IIoT with MQTT and Logisland Data-Historian¶
In the following getting tutorial we’ll drive you through the process of IIoT enablement with LogIsland platform.
Note
Be sure to know of to launch a logisland Docker environment by reading the prerequisites section
docker run -td –name kapua-sql -p 8181:8181 -p 3306:3306 kapua/kapua-sql:0.3.2 docker run -td –name kapua-elasticsearch -p 9200:9200 -p 9300:9300 elasticsearch:5.4.0 -Ecluster.name=kapua-datastore -Ediscovery.type=single-node -Etransport.host=_site_ -Etransport.ping_schedule=-1 -Etransport.tcp.connect_timeout=30s docker run -td –name kapua-broker –link kapua-sql:db –link kapua-elasticsearch:es –env commons.db.schema.update=true -p 1883:1883 -p 61614:61614 kapua/kapua-broker:0.3.2 docker run -td –name kapua-console –link kapua-sql:db –link kapua-broker:broker –link kapua-elasticsearch:es –env commons.db.schema.update=true -p 8080:8080 kapua/kapua-console:0.3.2 docker run -td –name kapua-api –link kapua-sql:db –link kapua-broker:broker –link kapua-elasticsearch:es –env commons.db.schema.update=true -p 8081:8080 kapua/kapua-api:0.3.2
docker run -td –name logisland-historian -p 8983:8983 hurence/chronix:latest
docker run -it –env MQTT_BROKER_URL=tcp://10.20.20.87:1883 –env SOLR_CONNECTION=http://10.20.20.87:8983/solr –name kapua-logisland hurence/logisland:0.12.0 bin/logisland.sh –conf conf/mqtt-to-historian.yml
Note, it is possible to store data in different datastores. In this tutorial, we will see the case of ElasticSearch and Solr.
1. Logisland job setup¶
The logisland job for this tutorial is already packaged in the tar.gz assembly and you can find it here for ElasticSearch :
docker exec -i -t logisland vim conf/index-apache-logs.yml
And here for Solr :
docker exec -i -t logisland vim conf/index-apache-logs-solr.yml
We will start by explaining each part of the config file.
An Engine is needed to handle the stream processing. This conf/index-apache-logs.yml
configuration file defines a stream processing job setup.

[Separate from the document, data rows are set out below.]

(** The fields the reconciler dereferences: the masters, the groups of the topology,
    the volume servers behind a host suffix, and the paths of a filer's persistence. *)
Definition spec_complete : Prop :=
  sw_Master spec <> None /\ (forall t, sw_VolumeTopology spec !! t <> Some None) /\
  (forall h, sw_HostSuffix spec = Some h -> h <> "" -> sw_Volume spec <> None) /\
  (forall f, sw_Filer spec = Some f -> filer_data_disk m f <> None).
Context (Hpanic : ok Panic \/ spec_complete).
(** Where the code panics, a complete spec does not get. *)
Lemma ends_panic : (spec_complete -> False) -> ends (Ret (Some Panic)).
Proof. intros Hn. apply ends_ret. by destruct Hpanic. Qed.
Lemma ends_tls : ends (ensureTLS m cert_manager).
Proof.
  unfold ensureTLS, ensureSelfSignedIssuer, ensureCACertificate, ensureCAIssuer, ensureServerCertificate,
    apply_issuer, apply_certificate. walk.
Qed.
Lemma ends_master : ends (ensureMaster cert_manager m).
Proof.
  unfold ensureMaster. destruct (sw_Master spec) as [s|] eqn:Hs; [|by apply ends_panic; intros (? & _)]. unfold ensure_master.
  repeat apply ends_and_then; try apply ends_owned.
  - unfold ensureMasterConfigMap. walk; apply ends_owned.
  - unfold waitForMasterStatefulSet. walk.
  - walk; apply ends_owned.
Qed.
Lemma ends_group group :
  sw_VolumeTopology spec !! group.1 = Some group.2 -> ends (ensure_topology cert_manager wired recorder m group).
Proof.
  destruct group as [t [g|]]; cbn [fst snd]; intros Hg; [|by apply ends_panic; intros (_ & Ht & _); apply (Ht t)].
  cbn [ensure_topology].
  repeat apply ends_and_then; [apply ends_owned|apply ends_for_until; intros; apply ends_owned|apply ends_gated|].
  walk; apply ends_owned.
Qed.
Lemma ends_volumes groups :
  (forall group, group ∈ groups -> sw_VolumeTopology spec !! group.1 = Some group.2) ->
  ends (ensureVolumeServers cert_manager wired recorder m groups).
Proof.
  intros Hg. unfold ensureVolumeServers.
  destruct (0 <? _)%nat; [apply ends_for_until; intros group Hin; by apply ends_group, Hg|].
  destruct (sw_Volume _) as [v|]; [|by walk]. destruct (_ && _); [by walk|].
  repeat apply ends_and_then; [apply ends_owned|destruct (IsDaemonSet v)|].
  - destruct (_ =? 0)%nat; [by walk|]. unfold ensureVolumeServerDaemonSet. walk; apply ends_owned.
  - apply ends_and_then; [apply ends_for_until; intros; apply ends_owned|].
    unfold ensureVolumeServerStatefulSet. walk; apply ends_gated.
  - walk; apply ends_owned.
Qed.
Lemma ends_filer f : sw_Filer spec = Some f -> ends (ensureFilerServers cert_manager m f recorder).
Proof.
  intros Hf. unfold ensureFilerServers. repeat apply ends_and_then; try apply ends_owned.
  - unfold ensureFilerConfigMap. walk; apply ends_owned.
  - unfold ensureFilerStatefulSet. destruct (createFilerStatefulSet cert_manager m f) eqn:Hs; [walk; apply ends_claims|].
    apply ends_panic. intros (_ & _ & _ & Hd). apply (Hd f Hf). unfold createFilerStatefulSet in Hs.
    by destruct (filer_data_disk m f).
  - walk; apply ends_owned.
Qed.
Lemma ends_admin a : ends (ensureAdminServers cert_manager m a).
Proof. unfold ensureAdminServers. repeat apply ends_and_then; try apply ends_owned. walk; apply ends_owned. Qed.
Lemma ends_worker w : sw_Worker spec = Some w -> ends (ensureWorkers cert_manager m w).
Proof.
  intros Hw. unfold ensureWorkers. repeat apply ends_and_then; [|by apply ends_deployment, deployed_worker|].
  - unfold cleanupLegacyWorkerStatefulSet. cbv zeta. walk.
  - walk; apply ends_owned.
Qed.
Lemma ends_gateway suffix c svc dep monitor metrics port ingress :
  deployed cert_manager m dep -> ends (ensure_gateway m suffix c svc dep monitor metrics port ingress).
Proof.
  intros Hd. unfold ensure_gateway. repeat apply ends_and_then; try first [by apply ends_deployment|apply ends_owned]; walk; apply ends_owned.
Qed.
Lemma ends_gateways : ends (ensureS3Gateway cert_manager m >>> ensureSFTPGateway cert_manager m).
Proof.
  apply ends_and_then; unfold ensureS3Gateway, ensureSFTPGateway;
    [destruct (sw_S3 (sw_Spec m)) eqn:?, (sw_Filer (sw_Spec m))|destruct (sw_SFTP (sw_Spec m)) eqn:?, (sw_Filer (sw_Spec m))];
    first [by apply ends_gateway; constructor|apply ends_fail].
Qed.
Lemma ends_ingresses order : ends (ensureSeaweedIngress m >>> ensureComponentIngresses m order).
Proof.
  apply ends_and_then.
  - unfold ensureSeaweedIngress, ensureAllIngress. destruct (sw_HostSuffix spec) as [h|] eqn:Hh; [|by walk].
    destruct (negb _) eqn:Hne; [|by walk]. unfold createAllIngress.
    destruct (sw_Volume spec) eqn:Hv; [apply ends_owned|]. apply ends_panic. intros (_ & _ & Hvol & _).
    apply (Hvol h); [done| |done]. by intros ->.
  - unfold ensureComponentIngresses. apply ends_and_then; [apply ends_for_until; intros; apply ends_owned|].
    unfold prune_ingress. walk.
Qed.
Lemma ends_components order :
  order m ≡ₚ map_to_list (sw_VolumeTopology spec) ->
  ends (ensure_components cert_manager wired recorder order m).
Proof.
  intros Ho. unfold ensure_components. cbv zeta.
  apply ends_and_then; [apply ends_tls|]. apply ends_and_then; [apply ends_fail|].
  apply ends_and_then; [apply ends_master|]. apply ends_and_then; [apply ends_volumes|].
  { intros [t g] Hin. rewrite Ho in Hin. by apply elem_of_map_to_list in Hin. }
  apply ends_and_then; [destruct (sw_Filer spec) eqn:?; [by apply ends_filer|by walk]|].
  apply ends_and_then; [destruct (sw_Admin _); [apply ends_admin|by walk]|].
  apply ends_and_then; [destruct (sw_Worker (sw_Spec m)) eqn:?, (sw_Admin (sw_Spec m)); first [by apply ends_worker|by walk]|].
  apply ends_gateways.
Qed.
End steps.

End endings.

(** ** The reconciler *)
Section reconcile.
Context `{ApiMachinery} `{OwnersLaws} `{Digest}.
Context `{SpecJSON ServiceObjSpec} `{SpecJSON PodSpec} `{SpecJSON IngressObjSpec}.
Context (cert_manager wired recorder : bool).
Context (topology_order : Seaweed -> list (string * option VolumeTopologySpec)).
Context (ingress_order : Seaweed -> list (string * desired_ingress)).
Context (Htopologies : forall m, topology_order m ≡ₚ map_to_list (sw_VolumeTopology (sw_Spec m))).

(** The outcomes after which nothing runs soon: no request at all, or the slow one. *)
Definition quiet (o : outcome) : Prop := o = Done noResult None \/ o = Done (requeueIn requeueWhenReady) None.
#[local] Instance loud_endings : Endings (fun o => ~ quiet o).
Proof. split; [by intros e [|]|by intros [|]|]. by intros n [-> | ->] [|]. Qed.
#[local] Instance safe_endings : Endings (fun o => o <> Panic).
Proof. by split. Qed.
Lemma loud_panic m : ~ quiet Panic \/ spec_complete m.
Proof. left. by intros [|]. Qed.

(** The end of a pass that got to its status. *)
Definition full_pass (m : Seaweed) (o : outcome) (tr : trace) : Prop :=
  masters_ready m tr /\
  exists statuses, reported (topology_order (with_mirrors statuses m)) (with_mirrors statuses m) o tr.
Lemma ends_pass (ok : outcome -> Prop) `{!Endings ok} m tr :
  ok Panic \/ spec_complete m ->
  swp free (reconcile_pass cert_manager wired recorder topology_order ingress_order m)
    (fun o tr' => (ok o \/ o = Panic /\ unannotated cert_manager m tr') \/ full_pass m o tr') tr.
Proof.
  intros Hpanic. unfold reconcile_pass. eapply swp_seq.
  { apply swp_both; [by apply (ends_components ok cert_manager m wired recorder)|].
    by eapply swp_unguarded, (components_swp cert_manager wired recorder m topology_order), Htopologies. }
  intros [o|] tr1 [Ho Hr]; [left; destruct Ho as [?|[[= ->] ?]]; [by left|by right]|]. specialize (Hr eq_refl).
  eapply swp_seq_keep; [by apply mirrors_run|].
  intros [[e|]|statuses] new Hm; [left; left; apply ends_with_error|by destruct Hm|].
  unfold finish_pass. eapply swp_seq_keep; [by apply (ends_ingresses ok cert_manager (with_mirrors statuses m))|].
  intros [o|] new' Ho'; [left; destruct Ho' as [?|[[= ->] Hu]]; [by left|right]|].
  { split; [done|]. by apply (with_mirrors_unannotated cert_manager m statuses). }
  eapply swp_mono; [|eapply swp_extends, swp_unguarded, finishReconcile_swp]. intros o tr' [[new2 ->] Hrep]. right.
  split; [by do 3 apply masters_ready_mono|by exists statuses].
Qed.
Lemma reconcile_ends (ok : outcome -> Prop) `{!Endings ok} (Q : Seaweed -> outcome -> trace -> Prop) key tr o :
  ok (Done (requeueIn (5 * Second)) None) ->
  (forall m tr, swp free (reconcile_pass cert_manager wired recorder topology_order ingress_order m) (Q m) tr) ->
  exec trace_env (cluster_Reconcile cert_manager wired recorder topology_order ingress_order key) [] tr o ->
  ok o \/ exists m, saw_kube tr (KGet KSeaweed key) (Ok m) /\ Q m o tr.
Proof.
  intros Hok Hp Hx. eapply (swp_theorem free _ (fun o tr => ok o \/ exists m, saw_kube tr (KGet KSeaweed key) (Ok m) /\
    Q m o tr)) in Hx; [apply Hx|].
  unfold cluster_Reconcile, findSeaweedCustomResourceInstance. sx. split; [done|].
  intros [e|m]; [destruct (IsNotFound e); left; [done|apply ends_with_error]|]. sx.
  eapply swp_mono; [|apply swp_extends, Hp]. intros o' tr' [[new ->] Ho]. right.
  exists m. split; [apply saw_app_l, saw_last|done].
Qed.

(** C30. A pass never ends quietly by accident: every outcome is an error, a panic of
    the spec, or a request to be run again soon, unless the masters were seen ready
    and the pass got to its end; there the slow cadence is requested exactly when the
    statuses just read were written and show every component settled. *)
Theorem reconcile_reports key tr o :
  exec trace_env (cluster_Reconcile cert_manager wired recorder topology_order ingress_order key) [] tr o ->
  ~ quiet o \/ exists m, saw_kube tr (KGet KSeaweed key) (Ok m) /\ full_pass m o tr.
Proof.
  intros Hx. eapply (reconcile_ends (fun o => ~ quiet o) (fun m o tr => ~ quiet o \/ full_pass m o tr)) in Hx;
    [naive_solver|by intros [|]|]. intros m tr'. eapply swp_mono; [|apply (ends_pass (fun o => ~ quiet o)), loud_panic].
  intros o' tr1 [[?|[-> _]]|?]; [by left|left; by intros [|]|by right].
Qed.

(** Only an incomplete spec makes it panic, or a Deployment without annotations. *)
Lemma panic_incomplete key tr :
  exec trace_env (cluster_Reconcile cert_manager wired recorder topology_order ingress_order key) [] tr Panic ->
  exists m, saw_kube tr (KGet KSeaweed key) (Ok m) /\ (spec_complete m -> unannotated cert_manager m tr).
Proof.
  intros Hx. eapply (reconcile_ends (fun o => o <> Panic)
    (fun m o tr => spec_complete m -> o = Panic -> unannotated cert_manager m tr)) in Hx; [|done|].
  - destruct Hx as [Hx|(m & Hm & Hx)]; [done|]. exists m. split; [done|]. intros Hc. by apply Hx.
  - intros m tr'. apply swp_free_impl. intros Hc.
    eapply swp_mono; [|apply (ends_pass (fun o => o <> Panic)); by right].
    intros o tr1 [[Ho|[_ Ho]]|[_ [statuses Hrep]]]; [done|done|]. intros ->.
    destruct Hrep as [(x & answer & _ & _ & Ha)|[e He]]; [|done]. destruct answer as [e|]; [|done].
    by destruct (IsConflict e).
Qed.

(** The reconciler panics only on a spec that leaves out what it dereferences - the
    masters, a group of the topology, the volume servers behind a host suffix, or the
    mount or sub path of an enabled filer persistence -, or on a Deployment it found
    without annotations in the template of its pods, when it is to add some.  Every other
    failure is an error of the pass. *)
Theorem reconcile_panics key tr :
  exec trace_env (cluster_Reconcile cert_manager wired recorder topology_order ingress_order key) [] tr Panic ->
  exists m, saw_kube tr (KGet KSeaweed key) (Ok m) /\ (spec_complete m -> unannotated cert_manager m tr).
Proof. apply panic_incomplete. Qed.
End reconcile.

(** ** Evaluations *)
#[local] Existing Instances text_services text_ingresses.
(** Every StatefulSet becomes ready. *)
Definition all_ready (s : Sim) : Sim :=
  set_objs KStatefulSet (map (fun x => {|
    sts_Meta := sts_Meta x; sts_ServiceName := sts_ServiceName x;
    sts_PodManagementPolicy := sts_PodManagementPolicy x; sts_Replicas := sts_Replicas x;
    sts_UpdateStrategy := sts_UpdateStrategy x; sts_Selector := sts_Selector x;
    sts_TemplateLabels := sts_TemplateLabels x; sts_TemplateAnnotations := sts_TemplateAnnotations x;
    sts_Pod := sts_Pod x; sts_VolumeClaimTemplates := sts_VolumeClaimTemplates x;
    sts_RetentionPolicy := sts_RetentionPolicy x; sts_ReadyReplicas := default 0%Z (sts_Replicas x) |})
    (sim_objs s KStatefulSet)) s.
(** A first pass asks to be run again soon; once all are ready the slow cadence is
    requested, and that pass got to its status. *)
Lemma reconcile_reports_witness :
  let first := cluster_pass (sample_state (sample_cluster false None) [ready_master]) in
  let x := cluster_pass (all_ready first.1.1) in
  first.2 = Done (requeueIn requeueWhileReconciling) None /\ x.2 = Done (requeueIn requeueWhenReady) None /\
  (~ quiet x.2 \/ exists m, saw_kube x.1.2 (KGet KSeaweed sample_key) (Ok m) /\ full_pass groups_of m x.2 x.1.2).
Proof.
  intros first x. split; [by vm_compute|]. split; [by vm_compute|].
  apply (reconcile_reports false true false groups_of ingresses_of (fun _ => ltac:(reflexivity))
           sample_key x.1.2 x.2).
  exact (run_tracing sim (cluster_Reconcile false true false groups_of ingresses_of sample_key) _ []).
Defined.
Definition suffix_without_volumes : Seaweed :=
  let m := sample_cluster false None in
  let s := sw_Spec m in {|
  sw_Meta := sw_Meta m; sw_Status := sw_Status m;
  sw_Spec := {|
    sw_TLS := sw_TLS s; sw_SecurityConfig := sw_SecurityConfig s; sw_MetricsAddress := sw_MetricsAddress s;
    sw_Image := sw_Image s; sw_Version := sw_Version s; sw_Master := sw_Master s; sw_Volume := None;
    sw_VolumeTopology := sw_VolumeTopology s; sw_Filer := None; sw_Admin := sw_Admin s;
    sw_Worker := sw_Worker s; sw_S3 := sw_S3 s; sw_SFTP := sw_SFTP s; sw_Backup := sw_Backup s;
    sw_SchedulerName := sw_SchedulerName s; sw_PVReclaimPolicy := sw_PVReclaimPolicy s;
    sw_ImagePullPolicy := sw_ImagePullPolicy s; sw_ImagePullSecrets := sw_ImagePullSecrets s;
    sw_EnablePVReclaim := sw_EnablePVReclaim s; sw_HostNetwork := sw_HostNetwork s; sw_Affinity := sw_Affinity s;
    sw_NodeSelector := sw_NodeSelector s; sw_Annotations := sw_Annotations s; sw_Labels := sw_Labels s;
    sw_Tolerations := sw_Tolerations s; sw_StatefulSetUpdateStrategy := sw_StatefulSetUpdateStrategy s;
    sw_VolumeServerDiskCount := sw_VolumeServerDiskCount s; sw_HostSuffix := Some "example";
    sw_LoggingArgs := sw_LoggingArgs s |} |}.
(** A host suffix without volume servers. *)
Lemma reconcile_panics_witness :
  let x := cluster_pass (sample_state suffix_without_volumes [ready_master]) in
  exists m, saw_kube x.1.2 (KGet KSeaweed sample_key) (Ok m) /\ (spec_complete m -> unannotated false m x.1.2).
Proof.
  intros x.
  apply (reconcile_panics false true false groups_of ingresses_of (fun _ => ltac:(reflexivity)) sample_key x.1.2).
  assert (Hp : x.2 = Panic) by (by vm_compute). rewrite <-Hp.
  exact (run_tracing sim (cluster_Reconcile false true false groups_of ingresses_of sample_key) _ []).
Defined.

The first section configures the Spark engine (we will use a KafkaStreamProcessingEngine) to run in local mode with 2 cpu cores and 2G of RAM.
engine:
component: com.hurence.logisland.engine.spark.KafkaStreamProcessingEngine
type: engine
documentation: Index some apache logs with logisland
configuration:
spark.app.name: IndexApacheLogsDemo
spark.master: local[2]
spark.driver.memory: 1G
spark.driver.cores: 1
spark.executor.memory: 2G
spark.executor.instances: 4
spark.executor.cores: 2
spark.yarn.queue: default
spark.yarn.maxAppAttempts: 4
spark.yarn.am.attemptFailuresValidityInterval: 1h
spark.yarn.max.executor.failures: 20
spark.yarn.executor.failuresValidityInterval: 1h
spark.task.maxFailures: 8
spark.serializer: org.apache.spark.serializer.KryoSerializer
spark.streaming.batchDuration: 1000
spark.streaming.backpressure.enabled: false
spark.streaming.unpersist: false
spark.streaming.blockInterval: 500
spark.streaming.kafka.maxRatePerPartition: 3000
spark.streaming.timeout: -1
spark.streaming.unpersist: false
spark.streaming.kafka.maxRetries: 3
spark.streaming.ui.retainedBatches: 200
spark.streaming.receiver.writeAheadLog.enable: false
spark.ui.port: 4050
The controllerServiceConfigurations part is here to define all services that be shared by processors within the whole job, here an Elasticsearch service that will be used later in the BulkAddElasticsearch
processor.
- controllerService: elasticsearch_service
component: com.hurence.logisland.service.elasticsearch.Elasticsearch_5_4_0_ClientService
type: service
documentation: elasticsearch service
configuration:
hosts: sandbox:9300
cluster.name: es-logisland
batch.size: 5000
Inside this engine you will run a Kafka stream of processing, so we setup input/output topics and Kafka/Zookeeper hosts.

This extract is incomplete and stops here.